Collected data entries

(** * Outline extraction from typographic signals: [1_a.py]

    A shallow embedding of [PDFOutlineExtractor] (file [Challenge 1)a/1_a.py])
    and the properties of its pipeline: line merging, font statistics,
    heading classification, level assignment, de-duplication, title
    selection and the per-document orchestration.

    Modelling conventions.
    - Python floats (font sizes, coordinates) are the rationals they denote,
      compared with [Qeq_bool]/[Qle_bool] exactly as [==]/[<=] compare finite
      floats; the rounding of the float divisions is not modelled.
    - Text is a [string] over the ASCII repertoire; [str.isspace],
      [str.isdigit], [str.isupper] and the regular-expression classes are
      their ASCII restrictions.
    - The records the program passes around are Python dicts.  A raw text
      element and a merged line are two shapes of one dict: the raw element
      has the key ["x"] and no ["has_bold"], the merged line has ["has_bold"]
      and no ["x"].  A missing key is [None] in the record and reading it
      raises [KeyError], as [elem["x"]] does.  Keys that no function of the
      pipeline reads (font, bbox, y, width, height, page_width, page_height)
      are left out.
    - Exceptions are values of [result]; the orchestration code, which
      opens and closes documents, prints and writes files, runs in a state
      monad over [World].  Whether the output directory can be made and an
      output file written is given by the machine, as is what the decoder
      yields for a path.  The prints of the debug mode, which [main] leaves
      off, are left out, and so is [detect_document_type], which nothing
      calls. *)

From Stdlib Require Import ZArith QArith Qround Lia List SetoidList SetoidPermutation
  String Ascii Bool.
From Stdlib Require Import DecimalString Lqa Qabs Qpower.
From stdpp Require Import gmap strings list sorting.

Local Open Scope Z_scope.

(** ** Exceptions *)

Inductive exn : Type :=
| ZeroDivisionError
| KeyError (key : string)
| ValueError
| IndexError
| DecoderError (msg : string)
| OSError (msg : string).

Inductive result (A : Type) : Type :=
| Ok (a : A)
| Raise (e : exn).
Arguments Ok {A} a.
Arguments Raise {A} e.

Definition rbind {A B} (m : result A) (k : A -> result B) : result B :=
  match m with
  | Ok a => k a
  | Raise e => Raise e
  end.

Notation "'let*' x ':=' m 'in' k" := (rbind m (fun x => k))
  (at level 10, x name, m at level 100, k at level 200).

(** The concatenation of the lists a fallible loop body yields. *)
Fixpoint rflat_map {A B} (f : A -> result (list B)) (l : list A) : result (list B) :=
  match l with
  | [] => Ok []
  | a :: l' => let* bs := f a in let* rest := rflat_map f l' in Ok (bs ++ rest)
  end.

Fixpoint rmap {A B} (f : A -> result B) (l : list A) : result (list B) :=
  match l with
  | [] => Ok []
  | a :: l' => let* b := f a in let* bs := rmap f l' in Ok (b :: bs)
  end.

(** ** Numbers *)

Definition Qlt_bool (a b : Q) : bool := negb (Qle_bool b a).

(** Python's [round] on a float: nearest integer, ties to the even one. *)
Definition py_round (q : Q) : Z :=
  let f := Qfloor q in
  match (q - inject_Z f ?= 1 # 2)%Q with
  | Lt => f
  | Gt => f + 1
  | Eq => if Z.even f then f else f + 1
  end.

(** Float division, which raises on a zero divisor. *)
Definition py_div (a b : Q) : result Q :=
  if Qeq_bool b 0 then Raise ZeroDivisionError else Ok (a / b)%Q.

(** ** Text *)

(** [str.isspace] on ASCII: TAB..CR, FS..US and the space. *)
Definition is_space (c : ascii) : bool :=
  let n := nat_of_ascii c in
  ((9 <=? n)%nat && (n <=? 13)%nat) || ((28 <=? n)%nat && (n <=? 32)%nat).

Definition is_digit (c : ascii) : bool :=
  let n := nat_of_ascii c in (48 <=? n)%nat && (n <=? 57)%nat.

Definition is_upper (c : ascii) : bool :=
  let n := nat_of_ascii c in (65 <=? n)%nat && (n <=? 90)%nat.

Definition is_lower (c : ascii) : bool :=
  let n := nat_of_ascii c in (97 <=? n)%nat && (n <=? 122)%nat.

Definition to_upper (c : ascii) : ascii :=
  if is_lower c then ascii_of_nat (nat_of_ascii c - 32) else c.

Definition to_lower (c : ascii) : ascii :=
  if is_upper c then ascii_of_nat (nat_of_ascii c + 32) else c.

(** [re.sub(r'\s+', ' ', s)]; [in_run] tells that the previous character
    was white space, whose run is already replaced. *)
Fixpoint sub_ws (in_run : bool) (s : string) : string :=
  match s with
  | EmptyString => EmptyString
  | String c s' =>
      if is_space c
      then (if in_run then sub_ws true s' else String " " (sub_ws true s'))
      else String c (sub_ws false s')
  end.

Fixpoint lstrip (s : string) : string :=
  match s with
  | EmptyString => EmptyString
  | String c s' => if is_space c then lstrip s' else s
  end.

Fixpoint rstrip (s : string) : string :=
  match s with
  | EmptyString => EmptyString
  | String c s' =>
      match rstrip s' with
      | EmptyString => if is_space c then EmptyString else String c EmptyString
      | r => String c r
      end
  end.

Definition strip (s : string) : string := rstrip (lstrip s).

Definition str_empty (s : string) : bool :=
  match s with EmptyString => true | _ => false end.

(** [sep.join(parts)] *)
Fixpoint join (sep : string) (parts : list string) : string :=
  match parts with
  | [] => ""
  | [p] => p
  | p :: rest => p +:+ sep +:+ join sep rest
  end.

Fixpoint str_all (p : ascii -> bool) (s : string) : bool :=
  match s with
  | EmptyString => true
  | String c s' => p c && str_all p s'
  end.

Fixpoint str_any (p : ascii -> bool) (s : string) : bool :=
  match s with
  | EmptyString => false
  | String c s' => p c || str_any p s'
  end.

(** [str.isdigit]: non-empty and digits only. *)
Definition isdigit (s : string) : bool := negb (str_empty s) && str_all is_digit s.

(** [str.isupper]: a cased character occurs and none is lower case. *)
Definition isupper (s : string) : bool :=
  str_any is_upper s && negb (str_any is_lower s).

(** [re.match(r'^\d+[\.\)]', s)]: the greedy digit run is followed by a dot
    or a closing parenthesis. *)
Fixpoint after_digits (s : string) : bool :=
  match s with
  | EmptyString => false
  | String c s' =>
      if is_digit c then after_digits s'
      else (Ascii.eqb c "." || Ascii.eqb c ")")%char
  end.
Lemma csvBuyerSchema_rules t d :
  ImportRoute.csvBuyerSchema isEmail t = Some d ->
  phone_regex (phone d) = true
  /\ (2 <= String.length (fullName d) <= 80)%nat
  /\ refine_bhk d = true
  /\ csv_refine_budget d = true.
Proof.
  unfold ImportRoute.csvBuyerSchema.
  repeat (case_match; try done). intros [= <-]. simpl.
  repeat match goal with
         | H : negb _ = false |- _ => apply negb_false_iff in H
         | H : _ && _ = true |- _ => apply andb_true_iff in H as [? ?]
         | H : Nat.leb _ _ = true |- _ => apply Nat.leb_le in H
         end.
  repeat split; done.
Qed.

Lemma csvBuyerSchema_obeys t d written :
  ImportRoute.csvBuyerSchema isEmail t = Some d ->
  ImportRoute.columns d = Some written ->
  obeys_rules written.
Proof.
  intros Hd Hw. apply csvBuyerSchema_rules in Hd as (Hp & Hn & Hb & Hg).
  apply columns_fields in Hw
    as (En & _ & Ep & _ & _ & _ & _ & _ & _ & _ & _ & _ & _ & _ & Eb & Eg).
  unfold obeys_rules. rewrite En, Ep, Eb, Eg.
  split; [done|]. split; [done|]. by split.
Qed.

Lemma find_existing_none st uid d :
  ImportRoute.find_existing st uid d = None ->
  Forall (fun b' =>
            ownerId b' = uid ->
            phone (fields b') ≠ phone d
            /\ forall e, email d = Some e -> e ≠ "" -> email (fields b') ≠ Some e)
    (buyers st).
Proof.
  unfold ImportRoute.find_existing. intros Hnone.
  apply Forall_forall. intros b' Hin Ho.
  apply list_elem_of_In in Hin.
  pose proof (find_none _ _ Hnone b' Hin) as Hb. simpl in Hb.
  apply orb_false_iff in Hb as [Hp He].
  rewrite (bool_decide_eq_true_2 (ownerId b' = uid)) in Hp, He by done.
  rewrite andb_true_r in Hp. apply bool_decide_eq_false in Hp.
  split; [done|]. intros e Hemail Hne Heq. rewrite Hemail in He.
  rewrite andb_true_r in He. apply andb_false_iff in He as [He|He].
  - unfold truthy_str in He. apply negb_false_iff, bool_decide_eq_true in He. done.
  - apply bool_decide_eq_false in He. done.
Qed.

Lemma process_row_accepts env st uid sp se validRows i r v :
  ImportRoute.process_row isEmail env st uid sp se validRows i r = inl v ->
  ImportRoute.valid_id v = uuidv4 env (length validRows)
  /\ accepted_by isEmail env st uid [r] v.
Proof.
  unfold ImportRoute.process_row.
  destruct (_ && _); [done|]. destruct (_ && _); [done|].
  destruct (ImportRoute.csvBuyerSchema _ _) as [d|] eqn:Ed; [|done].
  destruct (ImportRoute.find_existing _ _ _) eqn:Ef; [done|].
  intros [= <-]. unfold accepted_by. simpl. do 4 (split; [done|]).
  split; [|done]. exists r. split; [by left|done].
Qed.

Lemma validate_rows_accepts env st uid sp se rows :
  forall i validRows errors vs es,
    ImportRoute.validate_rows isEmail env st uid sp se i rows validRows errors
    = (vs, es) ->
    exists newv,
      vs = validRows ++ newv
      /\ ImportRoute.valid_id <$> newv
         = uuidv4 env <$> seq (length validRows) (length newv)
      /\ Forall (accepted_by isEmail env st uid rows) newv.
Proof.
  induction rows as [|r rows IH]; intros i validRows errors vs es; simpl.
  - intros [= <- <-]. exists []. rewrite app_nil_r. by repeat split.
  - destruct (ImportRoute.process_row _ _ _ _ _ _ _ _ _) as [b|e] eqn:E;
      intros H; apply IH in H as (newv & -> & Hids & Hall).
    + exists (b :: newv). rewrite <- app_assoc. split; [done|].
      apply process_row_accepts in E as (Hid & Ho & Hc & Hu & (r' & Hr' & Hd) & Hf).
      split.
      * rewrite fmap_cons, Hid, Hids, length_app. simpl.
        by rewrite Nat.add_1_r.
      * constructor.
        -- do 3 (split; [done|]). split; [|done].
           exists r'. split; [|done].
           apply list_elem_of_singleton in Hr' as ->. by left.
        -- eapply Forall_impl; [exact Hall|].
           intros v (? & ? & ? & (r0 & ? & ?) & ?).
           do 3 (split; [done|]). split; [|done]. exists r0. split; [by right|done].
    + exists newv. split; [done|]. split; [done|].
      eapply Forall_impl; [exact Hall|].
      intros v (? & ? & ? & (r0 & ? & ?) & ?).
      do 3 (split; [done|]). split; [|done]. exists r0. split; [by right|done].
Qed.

* * *

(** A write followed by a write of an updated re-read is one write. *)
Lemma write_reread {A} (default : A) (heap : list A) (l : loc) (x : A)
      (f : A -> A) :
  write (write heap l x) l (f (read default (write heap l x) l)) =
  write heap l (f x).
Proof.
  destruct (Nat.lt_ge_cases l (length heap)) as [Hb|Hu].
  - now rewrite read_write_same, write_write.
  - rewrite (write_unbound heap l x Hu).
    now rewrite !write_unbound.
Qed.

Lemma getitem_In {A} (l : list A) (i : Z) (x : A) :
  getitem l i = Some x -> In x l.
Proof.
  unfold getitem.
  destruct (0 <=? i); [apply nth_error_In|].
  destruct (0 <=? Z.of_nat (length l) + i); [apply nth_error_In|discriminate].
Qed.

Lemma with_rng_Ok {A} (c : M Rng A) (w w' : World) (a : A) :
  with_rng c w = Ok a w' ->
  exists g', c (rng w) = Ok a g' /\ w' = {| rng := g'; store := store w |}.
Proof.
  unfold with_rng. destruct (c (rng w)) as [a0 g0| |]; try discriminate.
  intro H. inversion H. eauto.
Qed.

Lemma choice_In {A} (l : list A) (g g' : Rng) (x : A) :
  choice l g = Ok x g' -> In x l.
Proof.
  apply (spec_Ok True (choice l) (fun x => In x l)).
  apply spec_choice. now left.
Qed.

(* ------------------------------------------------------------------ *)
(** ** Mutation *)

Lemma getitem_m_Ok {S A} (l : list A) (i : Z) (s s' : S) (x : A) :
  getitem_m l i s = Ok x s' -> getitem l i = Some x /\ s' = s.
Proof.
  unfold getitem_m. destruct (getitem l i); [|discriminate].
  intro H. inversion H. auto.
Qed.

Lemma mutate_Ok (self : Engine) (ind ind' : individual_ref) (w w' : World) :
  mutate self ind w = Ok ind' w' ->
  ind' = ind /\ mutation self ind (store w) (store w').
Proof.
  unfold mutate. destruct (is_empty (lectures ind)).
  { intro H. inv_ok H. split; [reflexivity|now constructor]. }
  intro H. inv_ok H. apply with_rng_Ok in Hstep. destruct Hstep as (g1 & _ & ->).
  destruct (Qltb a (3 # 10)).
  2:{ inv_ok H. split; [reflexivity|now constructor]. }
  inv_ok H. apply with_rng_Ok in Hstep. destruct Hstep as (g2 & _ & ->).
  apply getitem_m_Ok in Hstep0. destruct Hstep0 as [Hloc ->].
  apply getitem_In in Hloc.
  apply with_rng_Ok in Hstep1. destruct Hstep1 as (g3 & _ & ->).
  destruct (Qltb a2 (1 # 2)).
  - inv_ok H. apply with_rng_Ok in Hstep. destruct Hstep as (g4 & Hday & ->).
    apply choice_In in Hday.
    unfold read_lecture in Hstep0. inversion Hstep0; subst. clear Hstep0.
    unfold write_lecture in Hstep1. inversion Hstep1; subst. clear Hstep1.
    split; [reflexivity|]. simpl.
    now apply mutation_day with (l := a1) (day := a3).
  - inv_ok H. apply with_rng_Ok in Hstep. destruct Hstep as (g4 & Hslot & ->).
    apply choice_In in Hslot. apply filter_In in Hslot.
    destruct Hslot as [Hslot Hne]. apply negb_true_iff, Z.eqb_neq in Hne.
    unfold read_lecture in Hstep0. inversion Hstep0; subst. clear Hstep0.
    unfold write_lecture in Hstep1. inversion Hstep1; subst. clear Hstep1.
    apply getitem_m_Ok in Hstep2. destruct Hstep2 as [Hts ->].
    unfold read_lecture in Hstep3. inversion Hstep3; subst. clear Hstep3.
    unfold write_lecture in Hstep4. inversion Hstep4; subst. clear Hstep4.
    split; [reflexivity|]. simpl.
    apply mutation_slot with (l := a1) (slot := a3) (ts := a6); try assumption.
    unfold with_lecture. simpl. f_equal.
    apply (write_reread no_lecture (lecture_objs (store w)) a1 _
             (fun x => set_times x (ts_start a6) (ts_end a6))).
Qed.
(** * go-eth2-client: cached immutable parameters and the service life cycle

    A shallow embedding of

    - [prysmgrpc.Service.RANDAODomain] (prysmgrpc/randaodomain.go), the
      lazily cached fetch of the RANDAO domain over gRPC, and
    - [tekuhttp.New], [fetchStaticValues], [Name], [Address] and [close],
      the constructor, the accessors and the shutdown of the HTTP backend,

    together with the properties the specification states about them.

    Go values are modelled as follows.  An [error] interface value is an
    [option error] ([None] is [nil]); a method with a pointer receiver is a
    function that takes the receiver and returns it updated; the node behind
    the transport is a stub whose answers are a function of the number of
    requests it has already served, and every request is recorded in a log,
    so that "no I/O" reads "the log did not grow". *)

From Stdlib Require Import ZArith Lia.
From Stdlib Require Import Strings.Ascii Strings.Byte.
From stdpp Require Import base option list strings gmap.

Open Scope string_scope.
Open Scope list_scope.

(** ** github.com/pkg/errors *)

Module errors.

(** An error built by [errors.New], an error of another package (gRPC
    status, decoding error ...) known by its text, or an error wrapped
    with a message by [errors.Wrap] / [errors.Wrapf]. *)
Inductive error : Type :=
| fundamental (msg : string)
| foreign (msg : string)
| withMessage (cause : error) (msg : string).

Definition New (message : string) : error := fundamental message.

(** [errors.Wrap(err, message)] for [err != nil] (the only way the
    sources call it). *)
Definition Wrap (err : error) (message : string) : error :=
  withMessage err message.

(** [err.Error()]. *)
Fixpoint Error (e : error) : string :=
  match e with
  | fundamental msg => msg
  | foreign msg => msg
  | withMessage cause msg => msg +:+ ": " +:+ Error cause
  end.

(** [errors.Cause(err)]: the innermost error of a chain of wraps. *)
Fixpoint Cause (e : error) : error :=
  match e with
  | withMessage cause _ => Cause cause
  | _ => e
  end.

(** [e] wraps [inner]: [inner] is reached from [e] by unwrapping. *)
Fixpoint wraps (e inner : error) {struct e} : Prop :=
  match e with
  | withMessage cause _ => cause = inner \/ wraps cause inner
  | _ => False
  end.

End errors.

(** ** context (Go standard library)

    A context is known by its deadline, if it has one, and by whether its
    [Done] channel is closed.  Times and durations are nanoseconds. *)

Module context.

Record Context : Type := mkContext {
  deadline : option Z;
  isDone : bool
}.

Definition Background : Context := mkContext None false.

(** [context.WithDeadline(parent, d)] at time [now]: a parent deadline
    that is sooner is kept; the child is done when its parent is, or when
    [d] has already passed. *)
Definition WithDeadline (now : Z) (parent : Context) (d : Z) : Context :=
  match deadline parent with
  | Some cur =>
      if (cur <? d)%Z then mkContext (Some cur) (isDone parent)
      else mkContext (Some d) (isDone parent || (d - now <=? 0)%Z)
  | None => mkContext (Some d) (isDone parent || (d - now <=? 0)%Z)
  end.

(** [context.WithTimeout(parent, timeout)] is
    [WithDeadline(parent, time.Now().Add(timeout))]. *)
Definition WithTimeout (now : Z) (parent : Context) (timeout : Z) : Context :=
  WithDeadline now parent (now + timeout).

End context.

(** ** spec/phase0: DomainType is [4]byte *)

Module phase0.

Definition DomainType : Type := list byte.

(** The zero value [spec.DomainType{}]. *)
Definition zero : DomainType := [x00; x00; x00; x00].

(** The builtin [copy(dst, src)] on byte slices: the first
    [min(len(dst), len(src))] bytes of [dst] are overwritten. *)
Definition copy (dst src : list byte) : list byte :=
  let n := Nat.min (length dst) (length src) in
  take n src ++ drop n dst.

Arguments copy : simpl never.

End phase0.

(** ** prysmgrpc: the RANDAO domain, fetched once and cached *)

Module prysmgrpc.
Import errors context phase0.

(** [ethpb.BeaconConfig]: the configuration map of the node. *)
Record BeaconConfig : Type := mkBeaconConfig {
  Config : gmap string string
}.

Problem to solve ▸ The answer is the lines above between the line holding "split; [done|]. intros" and the line holding "Hids, length_app. simpl.", inclusive, each written out exactly, and no others.

The completed task ▸
  split; [done|]. intros e Hemail Hne Heq. rewrite Hemail in He.
  rewrite andb_true_r in He. apply andb_false_iff in He as [He|He].
  - unfold truthy_str in He. apply negb_false_iff, bool_decide_eq_true in He. done.
  - apply bool_decide_eq_false in He. done.
Qed.

Lemma process_row_accepts env st uid sp se validRows i r v :
  ImportRoute.process_row isEmail env st uid sp se validRows i r = inl v ->
  ImportRoute.valid_id v = uuidv4 env (length validRows)
  /\ accepted_by isEmail env st uid [r] v.
Proof.
  unfold ImportRoute.process_row.
  destruct (_ && _); [done|]. destruct (_ && _); [done|].
  destruct (ImportRoute.csvBuyerSchema _ _) as [d|] eqn:Ed; [|done].
  destruct (ImportRoute.find_existing _ _ _) eqn:Ef; [done|].
  intros [= <-]. unfold accepted_by. simpl. do 4 (split; [done|]).
  split; [|done]. exists r. split; [by left|done].
Qed.

Lemma validate_rows_accepts env st uid sp se rows :
  forall i validRows errors vs es,
    ImportRoute.validate_rows isEmail env st uid sp se i rows validRows errors
    = (vs, es) ->
    exists newv,
      vs = validRows ++ newv
      /\ ImportRoute.valid_id <$> newv
         = uuidv4 env <$> seq (length validRows) (length newv)
      /\ Forall (accepted_by isEmail env st uid rows) newv.
Proof.
  induction rows as [|r rows IH]; intros i validRows errors vs es; simpl.
  - intros [= <- <-]. exists []. rewrite app_nil_r. by repeat split.
  - destruct (ImportRoute.process_row _ _ _ _ _ _ _ _ _) as [b|e] eqn:E;
      intros H; apply IH in H as (newv & -> & Hids & Hall).
    + exists (b :: newv). rewrite <- app_assoc. split; [done|].
      apply process_row_accepts in E as (Hid & Ho & Hc & Hu & (r' & Hr' & Hd) & Hf).
      split.
      * rewrite fmap_cons, Hid, Hids, length_app. simpl.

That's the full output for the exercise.